RECORDED DATA >>
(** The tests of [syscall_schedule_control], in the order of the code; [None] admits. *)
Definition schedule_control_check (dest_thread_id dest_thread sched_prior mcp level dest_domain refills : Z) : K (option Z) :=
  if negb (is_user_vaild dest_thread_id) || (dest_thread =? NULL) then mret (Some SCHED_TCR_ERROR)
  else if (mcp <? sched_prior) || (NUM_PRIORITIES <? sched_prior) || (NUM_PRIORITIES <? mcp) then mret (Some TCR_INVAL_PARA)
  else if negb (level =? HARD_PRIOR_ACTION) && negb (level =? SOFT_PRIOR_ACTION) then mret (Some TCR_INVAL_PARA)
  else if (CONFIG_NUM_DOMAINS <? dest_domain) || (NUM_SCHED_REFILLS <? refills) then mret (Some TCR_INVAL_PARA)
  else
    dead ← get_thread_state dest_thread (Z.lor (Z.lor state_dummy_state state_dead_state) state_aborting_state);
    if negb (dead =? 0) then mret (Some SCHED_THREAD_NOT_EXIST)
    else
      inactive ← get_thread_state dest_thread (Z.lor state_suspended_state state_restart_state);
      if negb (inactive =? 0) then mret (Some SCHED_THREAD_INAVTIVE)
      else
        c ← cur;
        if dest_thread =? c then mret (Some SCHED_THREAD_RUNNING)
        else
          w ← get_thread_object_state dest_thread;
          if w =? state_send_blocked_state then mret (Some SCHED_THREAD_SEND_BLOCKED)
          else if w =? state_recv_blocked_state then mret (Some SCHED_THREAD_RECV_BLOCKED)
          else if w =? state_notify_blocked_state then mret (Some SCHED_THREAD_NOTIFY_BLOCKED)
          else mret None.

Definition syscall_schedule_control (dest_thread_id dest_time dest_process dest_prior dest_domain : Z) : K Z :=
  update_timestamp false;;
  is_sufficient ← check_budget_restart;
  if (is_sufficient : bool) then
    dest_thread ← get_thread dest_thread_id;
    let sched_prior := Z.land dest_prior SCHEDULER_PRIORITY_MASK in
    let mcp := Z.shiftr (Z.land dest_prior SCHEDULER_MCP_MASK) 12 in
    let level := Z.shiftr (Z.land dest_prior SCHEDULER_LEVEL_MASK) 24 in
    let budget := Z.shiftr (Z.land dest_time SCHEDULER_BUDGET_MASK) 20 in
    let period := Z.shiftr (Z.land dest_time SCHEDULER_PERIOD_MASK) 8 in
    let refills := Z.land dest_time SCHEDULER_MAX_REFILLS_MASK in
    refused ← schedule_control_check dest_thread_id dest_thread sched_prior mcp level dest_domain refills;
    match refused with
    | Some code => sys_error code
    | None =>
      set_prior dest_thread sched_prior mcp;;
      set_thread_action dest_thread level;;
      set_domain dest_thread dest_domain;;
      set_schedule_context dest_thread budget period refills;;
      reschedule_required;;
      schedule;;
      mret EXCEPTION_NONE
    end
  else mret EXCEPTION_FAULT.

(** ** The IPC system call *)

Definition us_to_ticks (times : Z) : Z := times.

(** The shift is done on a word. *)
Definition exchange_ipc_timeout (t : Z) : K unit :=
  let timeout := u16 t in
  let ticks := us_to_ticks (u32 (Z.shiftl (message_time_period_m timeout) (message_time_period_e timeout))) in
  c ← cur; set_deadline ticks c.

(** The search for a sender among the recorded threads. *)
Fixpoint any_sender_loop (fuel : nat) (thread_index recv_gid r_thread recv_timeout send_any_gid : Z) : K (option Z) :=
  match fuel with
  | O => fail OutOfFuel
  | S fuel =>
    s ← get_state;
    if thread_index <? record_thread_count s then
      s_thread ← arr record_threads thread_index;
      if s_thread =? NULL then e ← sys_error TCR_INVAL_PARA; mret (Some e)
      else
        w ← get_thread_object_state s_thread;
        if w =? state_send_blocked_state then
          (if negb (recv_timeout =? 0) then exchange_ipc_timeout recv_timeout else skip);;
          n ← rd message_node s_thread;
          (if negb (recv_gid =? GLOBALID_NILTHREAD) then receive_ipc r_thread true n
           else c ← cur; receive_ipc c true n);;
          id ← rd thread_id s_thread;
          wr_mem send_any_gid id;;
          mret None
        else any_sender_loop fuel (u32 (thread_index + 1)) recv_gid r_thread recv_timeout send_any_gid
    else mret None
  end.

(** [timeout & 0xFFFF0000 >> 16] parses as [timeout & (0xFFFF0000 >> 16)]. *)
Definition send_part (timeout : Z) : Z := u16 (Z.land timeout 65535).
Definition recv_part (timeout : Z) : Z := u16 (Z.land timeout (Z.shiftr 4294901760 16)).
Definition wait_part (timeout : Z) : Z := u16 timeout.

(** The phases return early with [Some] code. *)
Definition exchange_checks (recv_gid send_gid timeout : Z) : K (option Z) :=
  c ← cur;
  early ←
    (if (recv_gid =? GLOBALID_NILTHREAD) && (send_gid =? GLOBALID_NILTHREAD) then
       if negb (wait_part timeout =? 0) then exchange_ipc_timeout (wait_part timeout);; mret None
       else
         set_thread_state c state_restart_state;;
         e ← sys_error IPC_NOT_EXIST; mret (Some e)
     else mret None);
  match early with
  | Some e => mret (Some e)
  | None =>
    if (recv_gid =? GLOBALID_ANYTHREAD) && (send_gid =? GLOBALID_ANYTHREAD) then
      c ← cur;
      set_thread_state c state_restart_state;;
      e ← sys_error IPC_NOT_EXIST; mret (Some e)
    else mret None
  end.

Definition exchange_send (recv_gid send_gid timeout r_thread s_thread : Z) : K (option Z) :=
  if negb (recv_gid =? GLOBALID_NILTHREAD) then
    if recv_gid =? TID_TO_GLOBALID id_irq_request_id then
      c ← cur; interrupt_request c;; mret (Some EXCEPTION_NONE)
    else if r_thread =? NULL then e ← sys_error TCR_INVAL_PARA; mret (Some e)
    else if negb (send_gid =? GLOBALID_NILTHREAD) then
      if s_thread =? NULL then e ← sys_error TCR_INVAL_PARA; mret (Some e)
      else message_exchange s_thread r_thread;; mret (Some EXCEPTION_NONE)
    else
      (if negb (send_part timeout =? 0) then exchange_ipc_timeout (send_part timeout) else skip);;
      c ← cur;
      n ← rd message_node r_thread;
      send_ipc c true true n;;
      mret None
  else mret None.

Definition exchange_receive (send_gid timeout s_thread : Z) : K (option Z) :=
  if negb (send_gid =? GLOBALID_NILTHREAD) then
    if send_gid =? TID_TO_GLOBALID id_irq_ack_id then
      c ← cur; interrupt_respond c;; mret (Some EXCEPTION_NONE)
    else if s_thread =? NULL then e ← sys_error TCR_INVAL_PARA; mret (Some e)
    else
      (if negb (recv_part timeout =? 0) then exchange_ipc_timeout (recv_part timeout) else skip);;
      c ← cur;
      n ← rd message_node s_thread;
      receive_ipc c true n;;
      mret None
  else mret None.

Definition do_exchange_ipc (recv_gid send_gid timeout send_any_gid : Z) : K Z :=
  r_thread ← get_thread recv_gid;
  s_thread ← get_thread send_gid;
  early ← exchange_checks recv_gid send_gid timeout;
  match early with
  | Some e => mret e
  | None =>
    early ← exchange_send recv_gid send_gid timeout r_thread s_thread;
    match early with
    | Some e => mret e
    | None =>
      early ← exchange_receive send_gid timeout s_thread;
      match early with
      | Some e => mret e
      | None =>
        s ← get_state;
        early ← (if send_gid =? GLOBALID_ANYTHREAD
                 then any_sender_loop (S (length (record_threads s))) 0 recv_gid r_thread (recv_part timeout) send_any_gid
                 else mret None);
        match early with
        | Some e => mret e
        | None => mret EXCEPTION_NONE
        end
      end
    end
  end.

WORK TASK >>
Restate the records above word for word.

REPLY TO THE EXERCISE >>
(** The tests of [syscall_schedule_control], in the order of the code; [None] admits. *)
Definition schedule_control_check (dest_thread_id dest_thread sched_prior mcp level dest_domain refills : Z) : K (option Z) :=
  if negb (is_user_vaild dest_thread_id) || (dest_thread =? NULL) then mret (Some SCHED_TCR_ERROR)
  else if (mcp <? sched_prior) || (NUM_PRIORITIES <? sched_prior) || (NUM_PRIORITIES <? mcp) then mret (Some TCR_INVAL_PARA)
  else if negb (level =? HARD_PRIOR_ACTION) && negb (level =? SOFT_PRIOR_ACTION) then mret (Some TCR_INVAL_PARA)
  else if (CONFIG_NUM_DOMAINS <? dest_domain) || (NUM_SCHED_REFILLS <? refills) then mret (Some TCR_INVAL_PARA)
  else
    dead ← get_thread_state dest_thread (Z.lor (Z.lor state_dummy_state state_dead_state) state_aborting_state);
    if negb (dead =? 0) then mret (Some SCHED_THREAD_NOT_EXIST)
    else
      inactive ← get_thread_state dest_thread (Z.lor state_suspended_state state_restart_state);
      if negb (inactive =? 0) then mret (Some SCHED_THREAD_INAVTIVE)
      else
        c ← cur;
        if dest_thread =? c then mret (Some SCHED_THREAD_RUNNING)
        else
          w ← get_thread_object_state dest_thread;
          if w =? state_send_blocked_state then mret (Some SCHED_THREAD_SEND_BLOCKED)
          else if w =? state_recv_blocked_state then mret (Some SCHED_THREAD_RECV_BLOCKED)
          else if w =? state_notify_blocked_state then mret (Some SCHED_THREAD_NOTIFY_BLOCKED)
          else mret None.

Definition syscall_schedule_control (dest_thread_id dest_time dest_process dest_prior dest_domain : Z) : K Z :=
  update_timestamp false;;
  is_sufficient ← check_budget_restart;
  if (is_sufficient : bool) then
    dest_thread ← get_thread dest_thread_id;
    let sched_prior := Z.land dest_prior SCHEDULER_PRIORITY_MASK in
    let mcp := Z.shiftr (Z.land dest_prior SCHEDULER_MCP_MASK) 12 in
    let level := Z.shiftr (Z.land dest_prior SCHEDULER_LEVEL_MASK) 24 in
    let budget := Z.shiftr (Z.land dest_time SCHEDULER_BUDGET_MASK) 20 in
    let period := Z.shiftr (Z.land dest_time SCHEDULER_PERIOD_MASK) 8 in
    let refills := Z.land dest_time SCHEDULER_MAX_REFILLS_MASK in
    refused ← schedule_control_check dest_thread_id dest_thread sched_prior mcp level dest_domain refills;
    match refused with
    | Some code => sys_error code
    | None =>
      set_prior dest_thread sched_prior mcp;;
      set_thread_action dest_thread level;;
      set_domain dest_thread dest_domain;;
      set_schedule_context dest_thread budget period refills;;
      reschedule_required;;
      schedule;;
      mret EXCEPTION_NONE
    end
  else mret EXCEPTION_FAULT.

(** ** The IPC system call *)

Definition us_to_ticks (times : Z) : Z := times.

(** The shift is done on a word. *)
Definition exchange_ipc_timeout (t : Z) : K unit :=
  let timeout := u16 t in
  let ticks := us_to_ticks (u32 (Z.shiftl (message_time_period_m timeout) (message_time_period_e timeout))) in
  c ← cur; set_deadline ticks c.

(** The search for a sender among the recorded threads. *)
Fixpoint any_sender_loop (fuel : nat) (thread_index recv_gid r_thread recv_timeout send_any_gid : Z) : K (option Z) :=
  match fuel with
  | O => fail OutOfFuel
  | S fuel =>
    s ← get_state;
    if thread_index <? record_thread_count s then
      s_thread ← arr record_threads thread_index;
      if s_thread =? NULL then e ← sys_error TCR_INVAL_PARA; mret (Some e)
      else
        w ← get_thread_object_state s_thread;
        if w =? state_send_blocked_state then
          (if negb (recv_timeout =? 0) then exchange_ipc_timeout recv_timeout else skip);;
          n ← rd message_node s_thread;
          (if negb (recv_gid =? GLOBALID_NILTHREAD) then receive_ipc r_thread true n
           else c ← cur; receive_ipc c true n);;
          id ← rd thread_id s_thread;
          wr_mem send_any_gid id;;
          mret None
        else any_sender_loop fuel (u32 (thread_index + 1)) recv_gid r_thread recv_timeout send_any_gid
    else mret None
  end.

(** [timeout & 0xFFFF0000 >> 16] parses as [timeout & (0xFFFF0000 >> 16)]. *)
Definition send_part (timeout : Z) : Z := u16 (Z.land timeout 65535).
Definition recv_part (timeout : Z) : Z := u16 (Z.land timeout (Z.shiftr 4294901760 16)).
Definition wait_part (timeout : Z) : Z := u16 timeout.

(** The phases return early with [Some] code. *)
Definition exchange_checks (recv_gid send_gid timeout : Z) : K (option Z) :=
  c ← cur;
  early ←
    (if (recv_gid =? GLOBALID_NILTHREAD) && (send_gid =? GLOBALID_NILTHREAD) then
       if negb (wait_part timeout =? 0) then exchange_ipc_timeout (wait_part timeout);; mret None
       else
         set_thread_state c state_restart_state;;
         e ← sys_error IPC_NOT_EXIST; mret (Some e)
     else mret None);
  match early with
  | Some e => mret (Some e)
  | None =>
    if (recv_gid =? GLOBALID_ANYTHREAD) && (send_gid =? GLOBALID_ANYTHREAD) then
      c ← cur;
      set_thread_state c state_restart_state;;
      e ← sys_error IPC_NOT_EXIST; mret (Some e)
    else mret None
  end.

Definition exchange_send (recv_gid send_gid timeout r_thread s_thread : Z) : K (option Z) :=
  if negb (recv_gid =? GLOBALID_NILTHREAD) then
    if recv_gid =? TID_TO_GLOBALID id_irq_request_id then
      c ← cur; interrupt_request c;; mret (Some EXCEPTION_NONE)
    else if r_thread =? NULL then e ← sys_error TCR_INVAL_PARA; mret (Some e)
    else if negb (send_gid =? GLOBALID_NILTHREAD) then
      if s_thread =? NULL then e ← sys_error TCR_INVAL_PARA; mret (Some e)
      else message_exchange s_thread r_thread;; mret (Some EXCEPTION_NONE)
    else
      (if negb (send_part timeout =? 0) then exchange_ipc_timeout (send_part timeout) else skip);;
      c ← cur;
      n ← rd message_node r_thread;
      send_ipc c true true n;;
      mret None
  else mret None.

Definition exchange_receive (send_gid timeout s_thread : Z) : K (option Z) :=
  if negb (send_gid =? GLOBALID_NILTHREAD) then
    if send_gid =? TID_TO_GLOBALID id_irq_ack_id then
      c ← cur; interrupt_respond c;; mret (Some EXCEPTION_NONE)
    else if s_thread =? NULL then e ← sys_error TCR_INVAL_PARA; mret (Some e)
    else
      (if negb (recv_part timeout =? 0) then exchange_ipc_timeout (recv_part timeout) else skip);;
      c ← cur;
      n ← rd message_node s_thread;
      receive_ipc c true n;;
      mret None
  else mret None.

Definition do_exchange_ipc (recv_gid send_gid timeout send_any_gid : Z) : K Z :=
  r_thread ← get_thread recv_gid;
  s_thread ← get_thread send_gid;
  early ← exchange_checks recv_gid send_gid timeout;
  match early with
  | Some e => mret e
  | None =>
    early ← exchange_send recv_gid send_gid timeout r_thread s_thread;
    match early with
    | Some e => mret e
    | None =>
      early ← exchange_receive send_gid timeout s_thread;
      match early with
      | Some e => mret e
      | None =>
        s ← get_state;
        early ← (if send_gid =? GLOBALID_ANYTHREAD
                 then any_sender_loop (S (length (record_threads s))) 0 recv_gid r_thread (recv_part timeout) send_any_gid
                 else mret None);
        match early with
        | Some e => mret e
        | None => mret EXCEPTION_NONE
        end
      end
    end
  end.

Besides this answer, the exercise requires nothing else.